- What needs to be done:
Restate word for word the lines of the entries below, starting with the line that holds "Variable rd : HeaderDecoder." and ending with the line that holds "split; [exact I|]. right; exact L.", and no others.

- Data entries:
[Start of Attachment]

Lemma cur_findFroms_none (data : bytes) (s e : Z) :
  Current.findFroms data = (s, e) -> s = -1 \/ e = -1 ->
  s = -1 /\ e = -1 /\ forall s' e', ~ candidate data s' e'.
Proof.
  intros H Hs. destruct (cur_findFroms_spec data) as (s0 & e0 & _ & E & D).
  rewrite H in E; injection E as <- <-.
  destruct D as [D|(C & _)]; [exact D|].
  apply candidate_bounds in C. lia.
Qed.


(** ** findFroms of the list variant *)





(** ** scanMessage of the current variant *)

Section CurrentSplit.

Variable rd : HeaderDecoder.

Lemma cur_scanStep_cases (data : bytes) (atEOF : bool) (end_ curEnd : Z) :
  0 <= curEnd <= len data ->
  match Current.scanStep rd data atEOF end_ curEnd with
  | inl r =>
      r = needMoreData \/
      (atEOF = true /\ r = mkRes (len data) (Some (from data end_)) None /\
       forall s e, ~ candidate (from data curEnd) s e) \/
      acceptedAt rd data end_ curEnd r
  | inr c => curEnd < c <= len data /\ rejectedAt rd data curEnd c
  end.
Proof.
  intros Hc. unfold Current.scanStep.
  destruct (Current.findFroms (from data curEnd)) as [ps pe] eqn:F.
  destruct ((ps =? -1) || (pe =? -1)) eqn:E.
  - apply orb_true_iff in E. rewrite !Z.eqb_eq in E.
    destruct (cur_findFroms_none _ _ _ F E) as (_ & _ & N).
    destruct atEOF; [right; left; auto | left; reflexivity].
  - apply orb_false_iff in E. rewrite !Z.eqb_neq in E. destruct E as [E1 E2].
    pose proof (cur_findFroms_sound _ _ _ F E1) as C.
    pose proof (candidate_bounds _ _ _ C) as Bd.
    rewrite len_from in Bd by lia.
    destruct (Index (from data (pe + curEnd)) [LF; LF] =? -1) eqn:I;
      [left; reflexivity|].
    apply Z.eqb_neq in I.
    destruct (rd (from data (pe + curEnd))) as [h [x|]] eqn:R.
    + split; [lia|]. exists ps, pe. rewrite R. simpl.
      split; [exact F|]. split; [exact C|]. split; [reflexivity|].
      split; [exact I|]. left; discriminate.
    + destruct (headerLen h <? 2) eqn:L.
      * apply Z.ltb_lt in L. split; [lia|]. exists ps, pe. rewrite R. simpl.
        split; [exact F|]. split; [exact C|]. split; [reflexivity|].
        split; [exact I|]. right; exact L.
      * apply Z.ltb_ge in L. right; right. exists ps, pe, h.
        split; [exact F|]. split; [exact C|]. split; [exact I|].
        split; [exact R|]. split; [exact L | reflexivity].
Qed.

[End of Attachment]
[Start of Attachment]

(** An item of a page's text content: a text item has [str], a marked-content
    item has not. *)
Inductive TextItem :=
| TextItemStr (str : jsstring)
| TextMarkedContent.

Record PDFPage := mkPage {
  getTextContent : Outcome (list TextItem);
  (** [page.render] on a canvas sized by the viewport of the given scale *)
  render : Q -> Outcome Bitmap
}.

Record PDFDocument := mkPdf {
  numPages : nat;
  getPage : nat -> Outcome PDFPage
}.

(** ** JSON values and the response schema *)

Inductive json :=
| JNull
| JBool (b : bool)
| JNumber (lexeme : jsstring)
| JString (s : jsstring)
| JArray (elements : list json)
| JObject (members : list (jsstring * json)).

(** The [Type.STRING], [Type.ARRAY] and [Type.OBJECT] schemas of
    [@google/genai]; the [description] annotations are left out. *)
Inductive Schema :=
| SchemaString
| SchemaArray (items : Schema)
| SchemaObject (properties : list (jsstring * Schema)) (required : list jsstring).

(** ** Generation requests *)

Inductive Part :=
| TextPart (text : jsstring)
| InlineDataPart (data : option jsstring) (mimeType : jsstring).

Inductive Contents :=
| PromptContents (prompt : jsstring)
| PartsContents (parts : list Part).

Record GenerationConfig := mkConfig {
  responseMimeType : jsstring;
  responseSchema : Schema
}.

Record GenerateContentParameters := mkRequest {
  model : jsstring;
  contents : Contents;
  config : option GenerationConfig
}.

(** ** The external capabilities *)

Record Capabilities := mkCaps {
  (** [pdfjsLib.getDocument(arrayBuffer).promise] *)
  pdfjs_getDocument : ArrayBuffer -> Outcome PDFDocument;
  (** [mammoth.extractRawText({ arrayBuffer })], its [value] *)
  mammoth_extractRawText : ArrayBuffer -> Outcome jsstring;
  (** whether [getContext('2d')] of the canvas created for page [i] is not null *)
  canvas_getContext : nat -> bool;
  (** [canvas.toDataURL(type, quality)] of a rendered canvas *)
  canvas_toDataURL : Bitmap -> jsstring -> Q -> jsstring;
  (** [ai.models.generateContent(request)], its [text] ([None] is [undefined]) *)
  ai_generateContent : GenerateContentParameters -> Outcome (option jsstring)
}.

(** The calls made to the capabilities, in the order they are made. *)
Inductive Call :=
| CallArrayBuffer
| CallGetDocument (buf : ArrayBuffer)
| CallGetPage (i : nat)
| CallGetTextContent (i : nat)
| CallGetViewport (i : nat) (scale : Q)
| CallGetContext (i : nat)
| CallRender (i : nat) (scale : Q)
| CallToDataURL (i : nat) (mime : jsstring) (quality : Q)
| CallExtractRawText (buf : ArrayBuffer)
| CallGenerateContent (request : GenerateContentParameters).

[End of Attachment]

- Problem solution:
Variable rd : HeaderDecoder.

Lemma cur_scanStep_cases (data : bytes) (atEOF : bool) (end_ curEnd : Z) :
  0 <= curEnd <= len data ->
  match Current.scanStep rd data atEOF end_ curEnd with
  | inl r =>
      r = needMoreData \/
      (atEOF = true /\ r = mkRes (len data) (Some (from data end_)) None /\
       forall s e, ~ candidate (from data curEnd) s e) \/
      acceptedAt rd data end_ curEnd r
  | inr c => curEnd < c <= len data /\ rejectedAt rd data curEnd c
  end.
Proof.
  intros Hc. unfold Current.scanStep.
  destruct (Current.findFroms (from data curEnd)) as [ps pe] eqn:F.
  destruct ((ps =? -1) || (pe =? -1)) eqn:E.
  - apply orb_true_iff in E. rewrite !Z.eqb_eq in E.
    destruct (cur_findFroms_none _ _ _ F E) as (_ & _ & N).
    destruct atEOF; [right; left; auto | left; reflexivity].
  - apply orb_false_iff in E. rewrite !Z.eqb_neq in E. destruct E as [E1 E2].
    pose proof (cur_findFroms_sound _ _ _ F E1) as C.
    pose proof (candidate_bounds _ _ _ C) as Bd.
    rewrite len_from in Bd by lia.
    destruct (Index (from data (pe + curEnd)) [LF; LF] =? -1) eqn:I;
      [left; reflexivity|].
    apply Z.eqb_neq in I.
    destruct (rd (from data (pe + curEnd))) as [h [x|]] eqn:R.
    + split; [lia|]. exists ps, pe. rewrite R. simpl.
      split; [exact F|]. split; [exact C|]. split; [reflexivity|].
      split; [exact I|]. left; discriminate.
    + destruct (headerLen h <? 2) eqn:L.
      * apply Z.ltb_lt in L. split; [lia|]. exists ps, pe. rewrite R. simpl.
        split; [exact F|]. split; [exact C|]. split; [reflexivity|].
        split; [exact I|]. right; exact L.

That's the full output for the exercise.